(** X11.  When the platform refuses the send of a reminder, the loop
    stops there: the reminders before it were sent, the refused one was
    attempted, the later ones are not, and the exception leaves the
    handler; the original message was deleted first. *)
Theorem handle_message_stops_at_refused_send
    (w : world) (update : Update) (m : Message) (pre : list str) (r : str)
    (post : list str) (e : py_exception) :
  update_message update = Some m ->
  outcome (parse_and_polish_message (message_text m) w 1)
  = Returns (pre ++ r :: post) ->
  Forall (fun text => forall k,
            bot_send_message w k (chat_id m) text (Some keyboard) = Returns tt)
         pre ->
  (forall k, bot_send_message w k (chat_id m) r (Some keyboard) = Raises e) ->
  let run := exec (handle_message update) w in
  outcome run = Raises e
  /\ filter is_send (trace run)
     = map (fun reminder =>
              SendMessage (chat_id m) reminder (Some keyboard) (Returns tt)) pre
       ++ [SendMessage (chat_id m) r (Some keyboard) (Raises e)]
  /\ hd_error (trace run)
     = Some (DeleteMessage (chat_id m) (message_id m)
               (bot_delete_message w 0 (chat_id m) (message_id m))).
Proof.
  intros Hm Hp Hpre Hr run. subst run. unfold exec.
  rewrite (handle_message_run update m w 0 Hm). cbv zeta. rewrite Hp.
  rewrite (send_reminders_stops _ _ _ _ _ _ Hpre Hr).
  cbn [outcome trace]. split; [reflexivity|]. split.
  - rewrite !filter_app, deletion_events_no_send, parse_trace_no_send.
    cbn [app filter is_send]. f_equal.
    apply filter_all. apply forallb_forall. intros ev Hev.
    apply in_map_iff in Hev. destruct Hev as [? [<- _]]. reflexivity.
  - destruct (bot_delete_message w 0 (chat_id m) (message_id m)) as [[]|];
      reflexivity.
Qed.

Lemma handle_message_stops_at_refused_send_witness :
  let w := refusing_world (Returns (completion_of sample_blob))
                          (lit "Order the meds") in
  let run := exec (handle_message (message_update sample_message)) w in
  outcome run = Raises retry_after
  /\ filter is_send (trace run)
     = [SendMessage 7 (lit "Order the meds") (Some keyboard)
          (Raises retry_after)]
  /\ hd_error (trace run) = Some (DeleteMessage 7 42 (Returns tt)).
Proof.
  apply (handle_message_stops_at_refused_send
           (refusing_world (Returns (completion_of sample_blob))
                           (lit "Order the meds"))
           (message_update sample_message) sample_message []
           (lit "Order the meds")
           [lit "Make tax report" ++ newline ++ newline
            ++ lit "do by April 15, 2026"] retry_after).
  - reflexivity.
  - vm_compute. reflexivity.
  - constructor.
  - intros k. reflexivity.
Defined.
---
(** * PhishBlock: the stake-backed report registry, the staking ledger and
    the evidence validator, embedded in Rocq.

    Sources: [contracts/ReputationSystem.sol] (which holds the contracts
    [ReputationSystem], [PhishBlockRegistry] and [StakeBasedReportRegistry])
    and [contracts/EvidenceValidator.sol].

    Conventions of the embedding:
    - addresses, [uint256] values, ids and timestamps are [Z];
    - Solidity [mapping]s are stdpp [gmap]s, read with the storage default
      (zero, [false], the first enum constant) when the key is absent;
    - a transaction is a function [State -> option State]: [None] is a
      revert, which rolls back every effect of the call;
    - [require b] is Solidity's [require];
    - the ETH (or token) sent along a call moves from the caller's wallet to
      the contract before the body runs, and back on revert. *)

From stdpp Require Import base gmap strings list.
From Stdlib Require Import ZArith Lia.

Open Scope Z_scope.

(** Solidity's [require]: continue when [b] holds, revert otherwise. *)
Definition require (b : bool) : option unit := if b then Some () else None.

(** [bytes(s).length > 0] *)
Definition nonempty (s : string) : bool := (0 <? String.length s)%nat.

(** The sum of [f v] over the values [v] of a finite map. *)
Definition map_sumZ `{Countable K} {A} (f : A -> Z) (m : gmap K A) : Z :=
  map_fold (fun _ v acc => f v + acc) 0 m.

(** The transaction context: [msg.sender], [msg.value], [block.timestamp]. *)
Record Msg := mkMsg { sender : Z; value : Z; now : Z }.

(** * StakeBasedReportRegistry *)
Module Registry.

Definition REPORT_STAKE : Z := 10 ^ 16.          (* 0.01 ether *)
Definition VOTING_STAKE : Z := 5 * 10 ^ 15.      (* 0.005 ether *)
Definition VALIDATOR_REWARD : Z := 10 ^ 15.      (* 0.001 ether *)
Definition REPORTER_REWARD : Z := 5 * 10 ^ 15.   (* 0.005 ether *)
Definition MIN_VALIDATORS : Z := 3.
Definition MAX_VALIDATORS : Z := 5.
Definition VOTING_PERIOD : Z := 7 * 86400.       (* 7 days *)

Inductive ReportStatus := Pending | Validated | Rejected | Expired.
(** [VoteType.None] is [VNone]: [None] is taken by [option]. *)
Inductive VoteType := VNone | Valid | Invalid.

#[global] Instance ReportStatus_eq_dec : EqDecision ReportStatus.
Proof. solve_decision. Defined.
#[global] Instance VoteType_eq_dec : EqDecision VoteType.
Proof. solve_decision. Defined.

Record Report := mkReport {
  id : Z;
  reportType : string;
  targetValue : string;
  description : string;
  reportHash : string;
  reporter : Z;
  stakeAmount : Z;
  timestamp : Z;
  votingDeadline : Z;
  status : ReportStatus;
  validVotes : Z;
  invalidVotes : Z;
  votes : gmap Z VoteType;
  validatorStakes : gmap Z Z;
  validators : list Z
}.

● **Task details**:
Using the records above, list each line that includes "ether".

● **Problem solution**:
Definition REPORT_STAKE : Z := 10 ^ 16.          (* 0.01 ether *)
Definition VOTING_STAKE : Z := 5 * 10 ^ 15.      (* 0.005 ether *)
Definition VALIDATOR_REWARD : Z := 10 ^ 15.      (* 0.001 ether *)
Definition REPORTER_REWARD : Z := 5 * 10 ^ 15.   (* 0.005 ether *)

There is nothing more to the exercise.